- What you will do -
From the entries that follow, copy exactly the lines beginning at the line holding "- models of" and continuing through the line holding "(** [strings.HasPrefix(s, prefix)]. *)".

** The data follows **

(** The assignments of an exploration of one axis. *)
Lemma one_axis path vals : Explore.assignments [Explore.Axis path vals] [] = (fun v => [(path, v)]) <$> vals.
Proof. cbn. induction vals as [|v vals IH]; [done|]. cbn in *. by rewrite IH. Qed.
Lemma first_places_keys seen l a : a ∈ l -> Explore.assignment_key a ∈ seen \/ Explore.assignment_key a ∈ Explore.assignment_key <$> ExploreProps.first_places seen l.
Proof.
  revert seen. induction l as [|b l IH]; intros seen Ha; [by apply not_elem_of_nil in Ha|]. cbn [ExploreProps.first_places]. apply elem_of_cons in Ha as [->|Ha].
  - case_bool_decide; [by left|]. right. rewrite fmap_cons. left.
  - case_bool_decide as Hb; [by apply IH|]. rewrite fmap_cons, elem_of_cons. destruct (IH (Explore.assignment_key b :: seen) Ha) as [[->|H]%elem_of_cons|H]; auto.
Qed.
Lemma first_places_sub seen l a : a ∈ ExploreProps.first_places seen l -> a ∈ l.
Proof. revert seen. induction l as [|b l IH]; intros seen; cbn; [done|]. case_bool_decide; rewrite !elem_of_cons; naive_solver. Qed.
Lemma first_places_length seen l : (length (ExploreProps.first_places seen l) <= length l)%nat.
Proof. revert seen. induction l as [|b l IH]; intros seen; [done|]. cbn [ExploreProps.first_places length]. case_bool_decide; [specialize (IH seen); lia|]. cbn [length]. specialize (IH (Explore.assignment_key b :: seen)). lia. Qed.
(** * gh-pr-feedback: a shallow embedding of [main.go]

    The program fetches review comments, issue comments, reviews and the
    CI status rollup of a pull request, filters them into one
    [PRFeedback] aggregate and prints it as JSON or as coloured text.

    Layout of this development:
    - models of the Go library functions the program calls
      ([strings], [strconv], [float64], [time]);
    - the data model of [main.go] (its three structs and the anonymous
      response structs);
    - the functions of [main.go], in a small state monad over a [World]
      that holds standard output, standard error and the wall clock;
    - the properties. *)

From Stdlib Require Import ZArith String Ascii List Bool Lia DecimalString.
From Stdlib Require Import Floats.SpecFloat.
Import ListNotations.

Open Scope string_scope.
Open Scope Z_scope.

(* ================================================================= *)
(** ** Go library: package [strings] *)

Module strings.

(** [strings.HasPrefix(s, prefix)]. *)
Definition HasPrefix (s p : string) : bool := String.prefix p s.

(** [strings.Contains(s, substr)]: [substr] starts at some index of
    [s]. *)
Fixpoint Contains (s substr : string) : bool :=
  String.prefix substr s ||
  match s with
  | EmptyString => false
  | String _ s' => Contains s' substr
  end.

(** The pieces of [s] between the occurrences of [sep], scanning left to
    right; [skip] counts the bytes of a separator found earlier that are
    still to be dropped. *)
Fixpoint split_from (sep s : string) (skip : nat) : list string :=
  match s with
  | EmptyString => [EmptyString]
  | String c s' =>
      match skip with
      | S k => split_from sep s' k
      | O =>
          if String.prefix sep s
          then EmptyString :: split_from sep s' (Nat.pred (String.length sep))
          else match split_from sep s' O with
               | piece :: pieces => String c piece :: pieces
               | [] => [String c EmptyString]
               end
      end
  end.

** End of The data **

- Task answer -
    - models of the Go library functions the program calls
      ([strings], [strconv], [float64], [time]);
    - the data model of [main.go] (its three structs and the anonymous
      response structs);
    - the functions of [main.go], in a small state monad over a [World]
      that holds standard output, standard error and the wall clock;
    - the properties. *)

From Stdlib Require Import ZArith String Ascii List Bool Lia DecimalString.
From Stdlib Require Import Floats.SpecFloat.
Import ListNotations.

Open Scope string_scope.
Open Scope Z_scope.

(* ================================================================= *)
(** ** Go library: package [strings] *)

Module strings.

(** [strings.HasPrefix(s, prefix)]. *)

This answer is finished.